On April 9, COSCO SHIPPING Holdings held its 2025 annual results briefing. The company said that the capacity of the container shipping market involving Middle East routes accounts for a small proportion of the total global capacity, and the impact of capacity spillover caused by the situation in the region is generally limited; For the company itself, the operating income of related routes accounts for a small proportion of total revenue, and the impact on the revenue side is relatively limited at present.
The company previously issued a notice to customers on March 4, suspending new booking business on related routes in the Middle East. In order to meet the freight demand of customers for this flow, the company updated its services in the Middle East on the 25th of the same month, and resumed the new booking business (ordinary containers) from the Far East to the United Arab Emirates, Saudi Arabia, Bahrain, Qatar, Kuwait, Iraq, Oman and other countries in the Middle East through multimodal transshipment.
Among them, local goods from Abu Dhabi and Jebel Ali can be transported via bonded land bridges via either the ports of Khorfekan or Fujairah. Cargo from the upper Gulf countries is transported to Abu Dhabi CSP via a bonded land bridge, connecting to its own feeder network with Abu Dhabi CSP as a hub, and transshipment to other parts of the UAE, Saudi Arabia, Qatar, Bahrain, Kuwait and Iraq. Omani cargo is transferred from Mumbai Newport in India to Sohar, Oman.
COSCO SHIPPING Holdings said that the overall market demand is gradually recovering, but the arrangement of the above-mentioned new booking business and the actual transportation in view of the uncertainty of the situation in the Middle East may change, and the company is not currently considering resuming the Strait of Hormuz traffic.
The company said that in the future, it will take the port of Qiankai in Peru, the port of Piraeus in Greece, and the port of Abu Dhabi as strategic hubs to accelerate the laying of a global trunk and branch route network, and simultaneously accelerate the capacity building of the matching collection and distribution system. At the same time, we will focus on improving the service level of key hubs such as Peru's Qiankai Port, Piraeus Terminal, and Abu Dhabi Terminal, improve the layout of the feeder network, and enhance the route aggregation effect.

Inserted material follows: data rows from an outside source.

(** * Finance dashboard: the ledger pipeline and the tax calculator

    A shallow embedding of the Python sources
    - [utils/tax_calculator.py]  ([calculate_tax_liability]),
    - [utils/file_handler.py]    (the split debit/credit case of [parse_csv],
                                  [clean_description]),
    - [utils/vendor_database.py] ([VENDOR_DATABASE], [match_vendor]),
    - [utils/data_processor.py]  ([categorize_transactions]),
    - [app.py]                   (the default tax table, the import merge),
    together with the properties of the specification that concern them.

    Conventions of the embedding.
    - Python numbers (int and float) are exact rationals [Q]; [float('inf')],
      which the default tax table uses as the last upper bound, is the extra
      value [Inf] of [bound].  Sums and products are exact, except in
      [TaxFloat], which is the tax calculator with every operation rounded
      as binary64 rounds it ([Binary64.round64]): the properties on the
      order and the size of the tax are stated there.
    - A Python [str] is a [string] of 8-bit characters read as ASCII text;
      the properties that depend on the class of every character are stated
      for text within ASCII ([PyStr.ascii_text]).
    - A pandas [DataFrame] is the list of its rows, each with its index
      label; the columns are the fields of a record.  Dates are valid
      timestamps (no NaT) and cells hold values (no NaN).
    - A function that can raise returns an [option]; [None] is the exception. *)

From Stdlib Require Import List Bool Arith ZArith QArith Qabs Qround Qpower.
From Stdlib Require Import Lia Lqa.
From Stdlib Require Import String Ascii.
From Stdlib Require Import Permutation Sorted.
Import ListNotations.

(** ** Rational comparisons as Python's [<], [<=] *)

Definition Qlt_bool (x y : Q) : bool := negb (Qle_bool y x).

(** * utils/tax_calculator.py *)

Module TaxCalculator.

(** An upper bound of a bracket: a number or [float('inf')]. *)
Inductive bound : Type :=
| Fin (q : Q)
| Inf.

At present, COSCO SHIPPING Holdings operates a total of 308 international routes (including international branch lines), 62 China coastal routes and 85 Pearl River Delta and Yangtze River branch lines, with a total of 654 ports in about 146 countries and regions around the world. By the end of 2025, the company's dual-brand self-operated container fleet will reach 590 ships, with a capacity of about 3.6 million TEU, and the total capacity of self-owned and light chartered ships will account for 75%.